### [What to produce]
The word "that" marks the lines to copy; find all of them in the entries below.

### [Source material]
(* ===== verification/Memory.v ===== *)
(** The memory interface, src/llama/llama.cpp/src/llama-memory.h and llama-memory.cpp:
    the status of a memory context, how two statuses combine (the hybrid memories keep two
    contexts), and the part of [llama_memory_i] that the batch allocator relies on, as a
    class with its laws. *)

From S2P Require Import Prelude.
Local Open Scope Z_scope.

(** ** Status *)

Inductive llama_memory_status :=
  | LLAMA_MEMORY_STATUS_SUCCESS
  | LLAMA_MEMORY_STATUS_NO_UPDATE
  | LLAMA_MEMORY_STATUS_FAILED_PREPARE
  | LLAMA_MEMORY_STATUS_FAILED_COMPUTE.

#[export] Instance llama_memory_status_eq_dec : EqDecision llama_memory_status.
Proof. solve_decision. Defined.

Definition llama_memory_status_combine (s0 s1 : llama_memory_status) : llama_memory_status :=
  (* the first switch either returns or leaves has_update *)
  let second (has_update : bool) :=
    match s1 with
    | LLAMA_MEMORY_STATUS_SUCCESS => LLAMA_MEMORY_STATUS_SUCCESS
    | LLAMA_MEMORY_STATUS_NO_UPDATE =>
        if has_update then LLAMA_MEMORY_STATUS_SUCCESS else LLAMA_MEMORY_STATUS_NO_UPDATE
    | LLAMA_MEMORY_STATUS_FAILED_PREPARE | LLAMA_MEMORY_STATUS_FAILED_COMPUTE => s1
    end in
  match s0 with
  | LLAMA_MEMORY_STATUS_SUCCESS => second true
  | LLAMA_MEMORY_STATUS_NO_UPDATE => second false
  | LLAMA_MEMORY_STATUS_FAILED_PREPARE | LLAMA_MEMORY_STATUS_FAILED_COMPUTE => s0
  end.

Definition llama_memory_status_is_fail (status : llama_memory_status) : bool :=
  match status with
  | LLAMA_MEMORY_STATUS_SUCCESS | LLAMA_MEMORY_STATUS_NO_UPDATE => false
  | LLAMA_MEMORY_STATUS_FAILED_PREPARE | LLAMA_MEMORY_STATUS_FAILED_COMPUTE => true
  end.

(** ** The interface of a memory *)

(** The getters of [llama_memory_i] that [llama_batch_allocr::init] calls. *)
Class LlamaMemory (M : Type) := {
  mem_seq_pos_min : M -> Z -> res Z;
  mem_seq_pos_max : M -> Z -> res Z
}.

(** What an implementation promises for a state that satisfies its invariant: for the
    sequence ids it supports, both getters answer, -1 means that the sequence is absent,
    and otherwise the answers are positions in order. *)
Class LlamaMemoryLaws (M : Type) `{LlamaMemory M} (inv : M -> Prop) (n_ids : M -> Z) := {
  mem_range : forall m s, inv m -> 0 <= s < n_ids m ->
    exists lo hi, mem_seq_pos_min m s = Ok lo /\ mem_seq_pos_max m s = Ok hi /\
      (lo = -1 <-> hi = -1) /\ -1 <= lo <= hi /\ hi <= INT32_MAX
}.

(** ** Theorems on the status *)

(** The statuses form a monoid under [combine], with [NO_UPDATE] as its unit: contexts can
    be nested in any way. *)
Lemma status_combine_unit_l s : llama_memory_status_combine LLAMA_MEMORY_STATUS_NO_UPDATE s = s.
Proof. by destruct s. Qed.
Lemma status_combine_unit_r s : llama_memory_status_combine s LLAMA_MEMORY_STATUS_NO_UPDATE = s.
Proof. by destruct s. Qed.
Lemma status_combine_assoc s0 s1 s2 :
  llama_memory_status_combine s0 (llama_memory_status_combine s1 s2) =
  llama_memory_status_combine (llama_memory_status_combine s0 s1) s2.
Proof. by destruct s0, s1, s2. Qed.

(** A combination fails exactly when one of its parts fails. *)
Lemma status_combine_fail s0 s1 :
  llama_memory_status_is_fail (llama_memory_status_combine s0 s1) =
  llama_memory_status_is_fail s0 || llama_memory_status_is_fail s1.
Proof. by destruct s0, s1. Qed.

(** Memory statuses form a monoid under [llama_memory_status_combine] with
    [NO_UPDATE] as unit, and a combination fails exactly when one of its parts fails: the
    contexts of a hybrid memory can be nested in any way without losing a failure. *)
Theorem status_monoid s0 s1 s2 :
  llama_memory_status_combine LLAMA_MEMORY_STATUS_NO_UPDATE s0 = s0 /\
  llama_memory_status_combine s0 LLAMA_MEMORY_STATUS_NO_UPDATE = s0 /\
  llama_memory_status_combine s0 (llama_memory_status_combine s1 s2) =
    llama_memory_status_combine (llama_memory_status_combine s0 s1) s2 /\
  llama_memory_status_is_fail (llama_memory_status_combine s0 s1) =
    llama_memory_status_is_fail s0 || llama_memory_status_is_fail s1.
Proof.
  repeat split; auto using status_combine_unit_l, status_combine_unit_r, status_combine_assoc, status_combine_fail.
Qed.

### [Task answer]
    contexts), and the part of [llama_memory_i] that the batch allocator relies on, as a
(** The getters of [llama_memory_i] that [llama_batch_allocr::init] calls. *)
(** What an implementation promises for a state that satisfies its invariant: for the
    sequence ids it supports, both getters answer, -1 means that the sequence is absent,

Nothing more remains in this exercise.